- PROBLEM TO SOLVE
Each line below that includes the word "lcLimit" adds one to the count; give that count and nothing else.

- RAW DATA
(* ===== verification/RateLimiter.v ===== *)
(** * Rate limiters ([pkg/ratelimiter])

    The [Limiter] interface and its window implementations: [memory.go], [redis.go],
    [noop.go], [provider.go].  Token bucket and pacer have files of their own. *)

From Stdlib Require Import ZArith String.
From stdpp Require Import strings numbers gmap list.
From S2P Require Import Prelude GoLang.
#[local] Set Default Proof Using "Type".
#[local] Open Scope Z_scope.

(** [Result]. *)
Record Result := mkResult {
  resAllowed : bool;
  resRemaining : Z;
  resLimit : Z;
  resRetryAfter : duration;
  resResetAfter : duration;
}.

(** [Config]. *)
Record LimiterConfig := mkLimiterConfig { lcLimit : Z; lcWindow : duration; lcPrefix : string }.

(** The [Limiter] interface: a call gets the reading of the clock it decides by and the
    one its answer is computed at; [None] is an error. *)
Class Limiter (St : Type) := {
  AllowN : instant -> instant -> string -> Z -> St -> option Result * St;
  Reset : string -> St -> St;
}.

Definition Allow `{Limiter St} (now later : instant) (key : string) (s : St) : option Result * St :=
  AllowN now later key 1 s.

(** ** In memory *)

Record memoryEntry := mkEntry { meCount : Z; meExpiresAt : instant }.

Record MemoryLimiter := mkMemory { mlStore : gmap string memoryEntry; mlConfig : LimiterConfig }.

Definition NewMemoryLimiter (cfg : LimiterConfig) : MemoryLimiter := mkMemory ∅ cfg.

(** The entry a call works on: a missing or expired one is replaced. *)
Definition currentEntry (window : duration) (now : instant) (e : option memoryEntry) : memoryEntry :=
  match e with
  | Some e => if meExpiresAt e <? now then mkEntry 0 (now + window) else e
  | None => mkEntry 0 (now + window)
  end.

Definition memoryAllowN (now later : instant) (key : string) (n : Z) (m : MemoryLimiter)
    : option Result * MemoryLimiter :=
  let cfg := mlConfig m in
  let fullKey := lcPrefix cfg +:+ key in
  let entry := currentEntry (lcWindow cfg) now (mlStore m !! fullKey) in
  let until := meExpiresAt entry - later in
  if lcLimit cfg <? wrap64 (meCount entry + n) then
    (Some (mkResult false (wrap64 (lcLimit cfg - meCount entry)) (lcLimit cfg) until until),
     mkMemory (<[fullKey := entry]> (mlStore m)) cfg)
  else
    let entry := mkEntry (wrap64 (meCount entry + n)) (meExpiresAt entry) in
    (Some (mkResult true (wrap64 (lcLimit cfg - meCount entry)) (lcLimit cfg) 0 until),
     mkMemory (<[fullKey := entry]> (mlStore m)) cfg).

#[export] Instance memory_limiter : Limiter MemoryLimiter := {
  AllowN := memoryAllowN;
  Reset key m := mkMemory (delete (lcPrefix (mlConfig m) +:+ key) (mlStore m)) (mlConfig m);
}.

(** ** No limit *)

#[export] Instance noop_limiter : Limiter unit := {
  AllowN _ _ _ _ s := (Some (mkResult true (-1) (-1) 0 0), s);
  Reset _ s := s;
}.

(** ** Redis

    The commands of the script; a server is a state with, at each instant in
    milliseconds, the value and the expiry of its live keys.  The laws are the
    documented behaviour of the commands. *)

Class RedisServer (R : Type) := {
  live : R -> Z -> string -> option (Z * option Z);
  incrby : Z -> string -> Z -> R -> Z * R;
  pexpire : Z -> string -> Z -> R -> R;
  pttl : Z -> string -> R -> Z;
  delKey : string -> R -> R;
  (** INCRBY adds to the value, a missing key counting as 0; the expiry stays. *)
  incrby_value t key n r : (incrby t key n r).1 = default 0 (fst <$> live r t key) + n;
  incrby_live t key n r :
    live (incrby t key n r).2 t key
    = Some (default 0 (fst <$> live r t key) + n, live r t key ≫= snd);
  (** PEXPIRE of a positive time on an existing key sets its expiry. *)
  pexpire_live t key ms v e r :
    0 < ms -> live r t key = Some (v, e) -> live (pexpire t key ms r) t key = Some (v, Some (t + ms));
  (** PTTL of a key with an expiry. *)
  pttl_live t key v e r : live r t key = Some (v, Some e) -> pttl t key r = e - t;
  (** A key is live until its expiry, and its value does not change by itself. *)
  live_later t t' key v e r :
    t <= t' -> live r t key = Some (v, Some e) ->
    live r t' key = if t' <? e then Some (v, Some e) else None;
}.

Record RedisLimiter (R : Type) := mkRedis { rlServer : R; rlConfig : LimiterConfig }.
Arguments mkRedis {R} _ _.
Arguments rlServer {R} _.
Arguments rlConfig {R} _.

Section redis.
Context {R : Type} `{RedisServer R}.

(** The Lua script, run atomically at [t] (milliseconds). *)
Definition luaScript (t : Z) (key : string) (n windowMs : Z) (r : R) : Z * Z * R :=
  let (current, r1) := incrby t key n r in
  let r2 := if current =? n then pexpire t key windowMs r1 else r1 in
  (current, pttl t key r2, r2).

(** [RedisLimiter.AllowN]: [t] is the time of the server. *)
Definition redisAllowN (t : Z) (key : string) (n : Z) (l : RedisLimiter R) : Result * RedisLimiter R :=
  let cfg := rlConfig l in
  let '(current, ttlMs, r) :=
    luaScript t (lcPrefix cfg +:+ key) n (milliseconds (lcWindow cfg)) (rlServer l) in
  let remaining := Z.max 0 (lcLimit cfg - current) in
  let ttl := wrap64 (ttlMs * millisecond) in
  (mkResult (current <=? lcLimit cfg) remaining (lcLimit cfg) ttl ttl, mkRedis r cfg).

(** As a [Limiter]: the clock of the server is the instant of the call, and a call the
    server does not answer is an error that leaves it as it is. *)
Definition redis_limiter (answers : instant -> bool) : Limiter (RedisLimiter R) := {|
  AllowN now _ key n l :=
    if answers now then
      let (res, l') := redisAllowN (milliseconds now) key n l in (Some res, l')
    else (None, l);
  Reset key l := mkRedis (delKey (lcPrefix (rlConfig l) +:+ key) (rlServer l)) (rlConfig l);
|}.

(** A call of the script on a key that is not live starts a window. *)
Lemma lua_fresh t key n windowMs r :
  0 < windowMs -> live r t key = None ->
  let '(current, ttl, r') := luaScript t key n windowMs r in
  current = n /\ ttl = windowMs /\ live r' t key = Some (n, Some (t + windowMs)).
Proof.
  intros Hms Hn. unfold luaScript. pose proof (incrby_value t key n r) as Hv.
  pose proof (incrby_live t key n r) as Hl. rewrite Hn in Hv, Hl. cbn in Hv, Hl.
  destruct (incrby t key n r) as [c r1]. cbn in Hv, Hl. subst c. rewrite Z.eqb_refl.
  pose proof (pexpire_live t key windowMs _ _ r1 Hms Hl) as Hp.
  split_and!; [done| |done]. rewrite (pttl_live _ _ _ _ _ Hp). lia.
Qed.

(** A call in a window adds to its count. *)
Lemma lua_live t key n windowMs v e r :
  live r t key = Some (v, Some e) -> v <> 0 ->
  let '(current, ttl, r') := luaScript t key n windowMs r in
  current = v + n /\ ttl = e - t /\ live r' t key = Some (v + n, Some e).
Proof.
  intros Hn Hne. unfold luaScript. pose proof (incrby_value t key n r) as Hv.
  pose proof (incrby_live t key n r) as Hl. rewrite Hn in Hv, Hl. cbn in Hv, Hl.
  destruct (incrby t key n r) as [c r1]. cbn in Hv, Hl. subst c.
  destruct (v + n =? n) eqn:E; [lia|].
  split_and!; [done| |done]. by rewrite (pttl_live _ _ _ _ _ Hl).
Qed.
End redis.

- TASK ANSWER
6